Phones across the campus light up with urgent alerts from university authorities: ‘Police investigating homicide. Suspect is not known at this time. Stay away from the area and shelter in place.’ Helicopters circle above, while sniffer dogs scour the grounds.
However, the police adopt a different approach, asserting there is ‘no threat to the public’. This is a strategic decision by Chief of Police James Fry aimed at maintaining order. The police require calm to effectively gather witness testimonies and advance their investigation into this horrific crime.
In his bones, Fry knows that people are just as safe now as they were 24 hours ago. Common sense, and years of training and experience, tell him that when someone comes for you in your bed with a knife in the middle of the night, it’s personal. Whoever did this had a specific reason and is not likely to strike again randomly.

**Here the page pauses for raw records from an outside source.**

(* ===== verification/Restart.v ===== *)
(** * A coordinator that starts again (crates/nqvpn-coord/src/main.rs)

    What the next process makes of the database the previous one left: [run] loads
    every network and serves it with [AppState::add_network]. The previous one is a
    run of operations beside its database: each operation on a network is what it
    does under the network's lock, and the answers it was given are those the
    database gave to the calls it made, in their order. An operation that found its
    network before the network was deleted, and got its lock after, is a step of
    its own. *)

From S2P Require Import Prelude Ordered Ipnet Text Control Replay Seal Credential Config Registry Leases Directory Ipam NetState RateLimit Join Validate.
From S2P Require Import Frame Tables RelayNet Admin Coordinator Store.

Section restart.
Context `{O : IpNetOps, Q : MpscOps, L : CredLib, B : Base64, !JoinLib L}.
Context (enc : Snapshot → list Z) (resolve_host : string → Z → list IpAddr).

(** [NetState::new] reads the clocks, per network. *)
Definition add_network (clock : string → Z * Z) (a : AppState) (p : NetworkConfig * Registry) : AppState :=
  let id := nc_network_id p.1 in
  as_set_net id (ns_announce (ns_new enc p.1 p.2 (clock id).1 (clock id).2)) a.

(** The loop of [run]. *)
Definition serve_loaded (clock : string → Z * Z) (pairs : list (NetworkConfig * Registry)) (a : AppState) : AppState :=
  foldl (add_network clock) a pairs.

(** ** The calls an operation makes to the database

    In order, each with the answer the operation was given: whether it was done. *)

Abbreviation Saves := (list (DbOp * bool)).
Definition set_coord (c : Coord) (s : ApiState) : ApiState := mkApi c (ap_auth s).
Definition set_auth (a : AuthState) (s : ApiState) : ApiState := mkApi (ap_coord s) a.

Definition header_raw (h : Headers) (name : string) : option (list Z) := snd <$> List.find (λ p, String.eqb p.1 name) h.
Definition visible_text (v : list Z) : option string :=
  if forallb (λ b, ((32 <=? b) && (b <? 127)) || (b =? 9)) v then Some (bytes_str v) else None.

Definition public_url (q : HttpRequest) : string :=
  match ac_public_url cfg with
  | Some u => trim_end_matches 47 u
  | None =>
      let raw := match header_raw (hq_headers q) "x-forwarded-host" with Some v => Some v | None => header_raw (hq_headers q) "host" end in
      let host := match raw ≫= visible_text with Some v => Some v | None => hq_authority q end in
      ("https://" +:+ default "localhost" host)%string
  end.

Definition cert_fp : option string :=
  match ac_cert cfg with Some (pem, true) => head (pem_fingerprints pem) | _ => None end.

Definition token_json (q : HttpRequest) (c : Coord) (id name : string) : Reply :=
  match member_token (co_app c) id name (public_url q) cert_fp with
  | Err e => RpError e
  | Ok (token, role) => RpToken id name role (token_encode token) (tk_coordinator token)
  end.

Teams of his officers are urgently building detailed profiles of the four victims. At least one of them was a target. Which one? Why? As yet, there is no handle on a motive. But the police don’t elaborate on this, instead they play things close to their chest, not making public what few clues they have for fear of alerting the killer and helping him cover his tracks.

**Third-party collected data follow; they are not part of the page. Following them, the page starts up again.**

(* ===== verification/Journal.v ===== *)
(** * The journal of pins as a file, and the resolvers (crates/nqvpn-endpoint/src/routes.rs)

    [Pins] keeps the journal as a map; here it is the text it is written as, on
    the directory of [KeyFiles]: a line per pin, an address and its gateway, the
    gateway with the index of its interface. What is read back after a process
    died, or the power went, is the journal from before or the one that was being
    written, whole. The names the resolvers are found by go through the same
    reader of addresses. *)

From S2P Require Import Rpc.
From S2P Require Import Prelude Ordered Ipnet Text Crash Pins Token Http AddrText KeyFiles KernelRoutes Host.

(** ** The text *)

(** [Display] and [FromStr] of a gateway. *)
Definition gateway_bytes (g : Gateway) : list Z :=
  addr_bytes (gw_addr g) ++ match gw_ifindex g with Some i => 37 :: fmt_digits 10 10 i | None => [] end.

Definition gateway_from_str (s : list Z) : option Gateway :=
  match split_bytes 37 s with
  | Some (a, i) => addr ← ip_parse (bytes_str a); i ← parse_uint 10 u32_max i; Some (mkGateway addr (Some i))
  | None => addr ← ip_parse (bytes_str s); Some (mkGateway addr None)
  end.

Definition pin_line (p : IpAddr * Gateway) : list Z := addr_bytes p.1 ++ 32 :: gateway_bytes p.2.
Definition journal_body (m : gmap IpAddr Gateway) : list Z := concat ((λ p, pin_line p ++ [10]) <$> bt_iter m).

Definition pin_of_line (line : list Z) : option (IpAddr * Gateway) :=
  match split_bytes 32 line with
  | Some (a, b) => ip ← ip_parse (bytes_str (trim_text a)); gw ← gateway_from_str (trim_text b); Some (ip, gw)
  | None => None
  end.

(** Lines that are not pins are passed over. *)
Definition journal_read (text : list Z) : gmap IpAddr Gateway :=
  bt_collect (omap pin_of_line (List.filter (λ l, negb (bool_decide (l = []))) (trim_text <$> str_lines text))).

(** ** The file *)

(** [ok]: can the file be read; one that is absent or not text is an empty journal. *)
Definition journal_load (ok : bool) (path : string) (w : Fs) : PinJournal :=
  mkPinJournal (Some path) (match fs_try_read ok path w with Some b => if utf8_valid b then journal_read b else ∅ | None => ∅ end).

(** [Path::with_extension], of a file's name. *)
Definition with_extension (name ext : string) : string :=
  let stem := match rsplit_once 46 name with Some (h, _) => if String.eqb h "" then name else h | None => name end in
  (stem +:+ "." +:+ ext)%string.

Definition write_file_atomic (dir_ok : bool) (ev : AtomicEnv) (path : string) (bytes : list Z) : Run Fs bool :=
  if dir_ok then write_private_atomic ev (with_extension path "tmp") path bytes else run_ret false.

(** [persist]; what fails is logged. *)
Definition journal_persist (dir_ok : bool) (ev : AtomicEnv) (j : PinJournal) : Run Fs bool :=
  match pj_path j with
  | None => run_ret true
  | Some path =>
      if decide (pj_map j = ∅) then fs_remove (av_remove ev) path
      else write_file_atomic dir_ok ev path (journal_body (pj_map j))
  end.

(** ** The resolvers *)

Definition parse_resolvers (text : list Z) : list IpAddr :=
  omap (λ l, rest ← strip_bytes (str_bytes "nameserver") (trim_text (first_piece 35 l)); ip_parse (bytes_str (first_piece 37 (trim_text rest))))
       (str_lines text).

Definition v4_link_local (a : Z) : bool := a / 2 ^ 16 =? 169 * 256 + 254.
Definition pinnable_resolver (ip : IpAddr) : bool :=
  match ip with
  | V4 a => negb (ip_is_loopback ip || v4_link_local a || ip_is_unspecified ip)
  | V6 a => negb (ip_is_loopback ip || ip_is_unspecified ip || v6_link_local a)
  end.

(** [files]: what [read_to_string] gives. *)
Definition system_resolvers (files : string → option (list Z)) : list IpAddr :=
  let read path := match files path with Some t => parse_resolvers t | None => [] end in
  let listed := read "/etc/resolv.conf"%string in
  let stub := if existsb ip_is_loopback listed then List.filter pinnable_resolver (read "/run/systemd/resolve/resolv.conf"%string) else [] in
  dedup_by (λ a b, bool_decide (a = b)) (sort_by_key (λ ip : IpAddr, ip) (List.filter pinnable_resolver listed ++ stub)).

(** ** What is written is read back *)

Definition wf_gateway (g : Gateway) : Prop := wf_addr (gw_addr g) ∧ ∀ i, gw_ifindex g = Some i → 0 ≤ i ≤ u32_max.
Definition wf_pins (m : gmap IpAddr Gateway) : Prop := ∀ ip g, m !! ip = Some g → wf_addr ip ∧ wf_gateway g.

Lemma addr_char_graphic b : addr_char b → graphic b ∧ b ≠ 37 ∧ b ≠ 35.
Proof. unfold addr_char, graphic. lia. Qed.

Lemma addr_graphic ip : Forall graphic (addr_bytes ip).
Proof. eapply Forall_impl; [apply addr_bytes_chars|]. apply addr_char_graphic. Qed.

Lemma addr_bytes_ne ip : wf_addr ip → addr_bytes ip ≠ [].
Proof.
  intros Hw Hn. pose proof (ip_parse_to_string ip Hw) as Hp. unfold ip_parse in Hp. rewrite str_bytes_addr, Hn in Hp. done.
Qed.

Lemma parse_addr_bytes ip : wf_addr ip → ip_parse (bytes_str (addr_bytes ip)) = Some ip.
Proof. intros Hw. rewrite <- (ip_parse_to_string ip Hw). by destruct ip. Qed.

Lemma split_none c l : Forall (λ b, b ≠ c) l → split_bytes c l = None.
Proof. induction 1 as [|b l Hb _ IH]; [done|]. cbn. apply Z.eqb_neq in Hb. by rewrite Hb, IH. Qed.

Lemma gateway_roundtrip g : wf_gateway g → gateway_from_str (gateway_bytes g) = Some g.
Proof.
  destruct g as [a [i|]]; intros [Ha Hi]; unfold gateway_from_str, gateway_bytes; cbn [gw_addr gw_ifindex] in *.
  - rewrite split_bytes_first by (eapply Forall_impl; [apply addr_bytes_chars|]; apply addr_char_graphic).
    rewrite parse_addr_bytes by done. cbn [mbind option_bind]. specialize (Hi i eq_refl). rewrite parse_fmt; [done|by left|lia|]. unfold u32_max in Hi. change (10 ^ Z.of_nat 10) with (10 ^ 10). lia.
  - rewrite app_nil_r, split_none by (eapply Forall_impl; [apply addr_bytes_chars|]; apply addr_char_graphic). by rewrite parse_addr_bytes.
Qed.

Lemma gateway_graphic g : wf_gateway g → Forall graphic (gateway_bytes g) ∧ gateway_bytes g ≠ [].
Proof.
  intros [Ha Hi]. unfold gateway_bytes. split.
  - apply Forall_app. split; [apply addr_graphic|]. destruct (gw_ifindex g) as [i|]; [|done]. constructor; [unfold graphic; lia|].
    specialize (Hi i eq_refl). eapply Forall_impl; [apply (fmt_digits_chars 10 10 i); [by left|lia]|]. by intros ? [].
  - intros [Hn _]%app_eq_nil. by apply addr_bytes_ne in Hn.
Qed.

(** A line that starts and ends in a visible character has nothing to trim. *)
Lemma graphic_edge b s : graphic b → strip_any white_space (b :: s) = None ∧ strip_any ((@rev Z) <$> white_space) (b :: s) = None.
Proof.
  intros Hb. assert (∀ ws, Forall (λ w, match w with x :: _ => (x <? 33) || (126 <? x) | [] => false end = true) ws → strip_any ws (b :: s) = None) as H.
  { intros ws Hw. apply strip_any_none. intros w s' Hin He. rewrite Forall_forall in Hw. specialize (Hw w Hin). destruct w as [|x w]; [done|].
    injection He as -> _. unfold graphic in Hb. apply orb_true_iff in Hw as [?%Z.ltb_lt|?%Z.ltb_lt]; lia. }
  split; apply H; by_decide.
Qed.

They don’t reveal that a knife sheath was found next to one of the bodies and that it has gone to a laboratory for analysis.
But the lack of any information only fuels the panic. The local locksmith is overwhelmed as people who never felt the need to lock their doors in this sleepy little town are suddenly bolting themselves in.

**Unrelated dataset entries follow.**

(* ===== verification/Buckets.v ===== *)
(** * Token buckets (crates/nqvpn-relay/src/tables.rs, [TokenBucket]; crates/nqvpn-coord/src/control.rs,
      [HeartbeatBudget])

    Both limiters reckon in [f64]. The numbers are those of IEEE 754 in double
    precision, as the standard library specifies them, rounding included; an
    [Instant] is a number of nanoseconds. *)

From Stdlib Require Import SpecFloat.
From S2P Require Import Prelude.

(** ** Double precision *)

Abbreviation f64 := spec_float.
Definition f64_of (z : Z) : f64 := binary_normalize 53 1024 z 0 false.
Definition f64_add : f64 → f64 → f64 := SFadd 53 1024.
Definition f64_sub : f64 → f64 → f64 := SFsub 53 1024.
Definition f64_mul : f64 → f64 → f64 := SFmul 53 1024.
Definition f64_div : f64 → f64 → f64 := SFdiv 53 1024.

(** [f64::min]: the other one, if one is not a number. *)
Definition f64_min (x y : f64) : f64 :=
  match x, y with S754_nan, _ => y | _, S754_nan => x | _, _ => if SFltb y x then y else x end.

(** [Duration::as_secs_f64]. *)
Definition as_secs_f64 (ns : Z) : f64 := f64_add (f64_of (ns / 10 ^ 9)) (f64_div (f64_of (ns mod 10 ^ 9)) (f64_of (10 ^ 9))).
(** [Instant::duration_since] saturates. *)
Definition duration_since (now earlier : Z) : Z := Z.max 0 (now - earlier).

(** ** A session's bandwidth *)

Record TokenBucket := mkTokenBucket { tb_capacity : f64; tb_tokens : f64; tb_refill_per_sec : f64; tb_last : Z }.

Definition bucket_new (mbps now : Z) : option TokenBucket :=
  if mbps =? 0 then None else
  let bytes_per_sec := f64_div (f64_mul (f64_of mbps) (f64_of 1000000)) (f64_of 8) in
  Some (mkTokenBucket bytes_per_sec bytes_per_sec bytes_per_sec now).

Definition bucket_allow (len now : Z) (b : TokenBucket) : TokenBucket * bool :=
  let elapsed := as_secs_f64 (duration_since now (tb_last b)) in
  let tokens := f64_min (f64_add (tb_tokens b) (f64_mul elapsed (tb_refill_per_sec b))) (tb_capacity b) in
  if SFleb (f64_of len) tokens then (mkTokenBucket (tb_capacity b) (f64_sub tokens (f64_of len)) (tb_refill_per_sec b) now, true)
  else (mkTokenBucket (tb_capacity b) tokens (tb_refill_per_sec b) now, false).

(** ** A session's heartbeats *)

Definition HEARTBEAT_BURST : f64 := f64_of 8.
Definition HEARTBEATS_PER_SEC : f64 := f64_of 4.

Record HeartbeatBudget := mkHeartbeatBudget { bg_tokens : f64; bg_at : Z }.

Definition budget_new (now : Z) : HeartbeatBudget := mkHeartbeatBudget HEARTBEAT_BURST now.
Definition budget_refill (now : Z) (b : HeartbeatBudget) : HeartbeatBudget :=
  mkHeartbeatBudget (f64_min (f64_add (bg_tokens b) (f64_mul (as_secs_f64 (duration_since now (bg_at b))) HEARTBEATS_PER_SEC)) HEARTBEAT_BURST) now.
Definition budget_try_take (now : Z) (b : HeartbeatBudget) : HeartbeatBudget * bool :=
  let b := budget_refill now b in
  if SFleb (f64_of 1) (bg_tokens b) then (mkHeartbeatBudget (f64_sub (bg_tokens b) (f64_of 1)) (bg_at b), true) else (b, false).

(** ** What a bucket lets through *)

Definition is_num (x : f64) : bool := match x with S754_nan => false | _ => true end.

Lemma SFcompare_sym x y : SFcompare y x = CompOpp <$> SFcompare x y.
Proof.
  destruct x as [[]|[]| |[] m1 e1], y as [[]|[]| |[] m2 e2]; cbn; try done; rewrite (Z.compare_antisym e1 e2);
    destruct (e1 ?= e2)%Z; cbn; rewrite ?(Pos.compare_antisym m1 m2 : Pos.compare_cont Eq m2 m1 = _); try done;
    by rewrite ?CompOpp_involutive.
Qed.

Lemma SFcompare_num x y : is_num x = true → is_num y = true → is_Some (SFcompare x y).
Proof. destruct x, y; cbn; try done; intros; case_match; eauto. Qed.

Lemma f64_min_le x y : is_num y = true → SFleb (f64_min x y) y = true ∧ is_num (f64_min x y) = true.
Proof.
  intros Hy. assert (SFleb y y = true) as Hyy.
  { unfold SFleb. pose proof (SFcompare_sym y y) as Hs. destruct (SFcompare_num y y Hy Hy) as [c Hc]. rewrite Hc in *. by destruct c. }
  unfold f64_min. destruct (is_num x) eqn:Hx; [|by destruct x].
  assert (SFleb (if SFltb y x then y else x) y = true ∧ is_num (if SFltb y x then y else x) = true) as Hm.
  { unfold SFltb. destruct (SFcompare_num y x Hy Hx) as [c Hc]. unfold SFleb. rewrite Hc. pose proof (SFcompare_sym y x) as Hs. rewrite Hc in Hs. cbn in Hs.
    destruct c; [split; [by rewrite Hs|done]|exact (conj Hyy Hy)|split; [by rewrite Hs|done]]. }
  by destruct x, y.
Qed.

(** However long it waited, a session never has more than a second's worth, and
    what is let through was covered by it; a packet larger than that never is. *)
Lemma bucket_bounded len now b : is_num (tb_capacity b) = true →
  (∀ b', bucket_allow len now b = (b', true) → ∃ t, SFleb (f64_of len) t = true ∧ SFleb t (tb_capacity b) = true ∧ tb_tokens b' = f64_sub t (f64_of len)) ∧
  (∀ b', bucket_allow len now b = (b', false) → SFleb (tb_tokens b') (tb_capacity b) = true ∧ SFleb (f64_of len) (tb_tokens b') = false).
Proof.
  intros Hc. unfold bucket_allow. set (t := f64_min _ _). pose proof (f64_min_le (f64_add (tb_tokens b) (f64_mul (as_secs_f64 (duration_since now (tb_last b))) (tb_refill_per_sec b))) (tb_capacity b) Hc) as [Ht _].
  fold t in Ht. destruct (SFleb (f64_of len) t) eqn:E; (split; intros b' [= <-]); [by exists t|done].
Qed.

(** A session that takes more than it is given stops being heard: what the
    budget grants was covered, and it never holds more than its burst. *)
Lemma budget_bounded now b : SFleb (bg_tokens (budget_refill now b)) HEARTBEAT_BURST = true ∧
  (budget_try_take now b).2 = SFleb (f64_of 1) (bg_tokens (budget_refill now b)).
Proof.
  split; [by apply f64_min_le|]. unfold budget_try_take. by case_match.
Qed.

(** ** A minute of heartbeats *)

Module BucketsExample.
(** Eight at once and the ninth not; a quarter of a second later, one more. *)
Definition take (now : Z) (s : HeartbeatBudget * list bool) : HeartbeatBudget * list bool :=
  let '(b, r) := budget_try_take now s.1 in (b, s.2 ++ [r]).
Lemma nine_at_once :
  (take (250 * 10 ^ 6 + 5) (Nat.iter 9 (take 5) (budget_new 5, []))).2 = replicate 8 true ++ [false; true].
Proof. vm_compute. reflexivity. Qed.

(** A megabit per second: 125000 bytes at once. *)
Lemma one_megabit : (λ b, (bucket_allow 1500 7 b).2) <$> bucket_new 1 7 = Some true ∧ (λ b, (bucket_allow 125001 (10 ^ 12) b).2) <$> bucket_new 1 7 = Some false.
Proof. split; vm_compute; reflexivity. Qed.
End BucketsExample.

The fact that everyone in Moscow (population 25,000) knows everyone else has morphed overnight from a source of pride and comfort to something scary. Neighbour suddenly mistrusts neighbour. Friend mistrusts friend. Customer mistrusts vendor. People are hiding from one another, the very connectivity between them all now toxic. Who knows who among them is the murderer? People are sleeping with their rifles under the bed.

Bryan Kohberger, 30, plead guilty earlier this month to the brutal stabbing deaths of four University of Idaho students at a rental home near campus in 2022

Everywhere, phones are pinging with a warning from the university authorities: ‘Police investigating homicide. Suspect is not known at this time. Stay away from the area and shelter in place’
Claire Qualls, a 21-year-old student who lives in a basement flat just two blocks from 1122 King Road, the murder house, has never wanted a gun, on principle. Now she plans to buy one and learn to shoot. Her dad is coming over to replace her cheap window that can easily be opened from the outside with a stronger one. She’s also going to get a personal safety alarm and keep it next to her at night. You simply pull it apart and it goes off. That way, she figures she’ll have a fighting chance if someone attacks her in her bed.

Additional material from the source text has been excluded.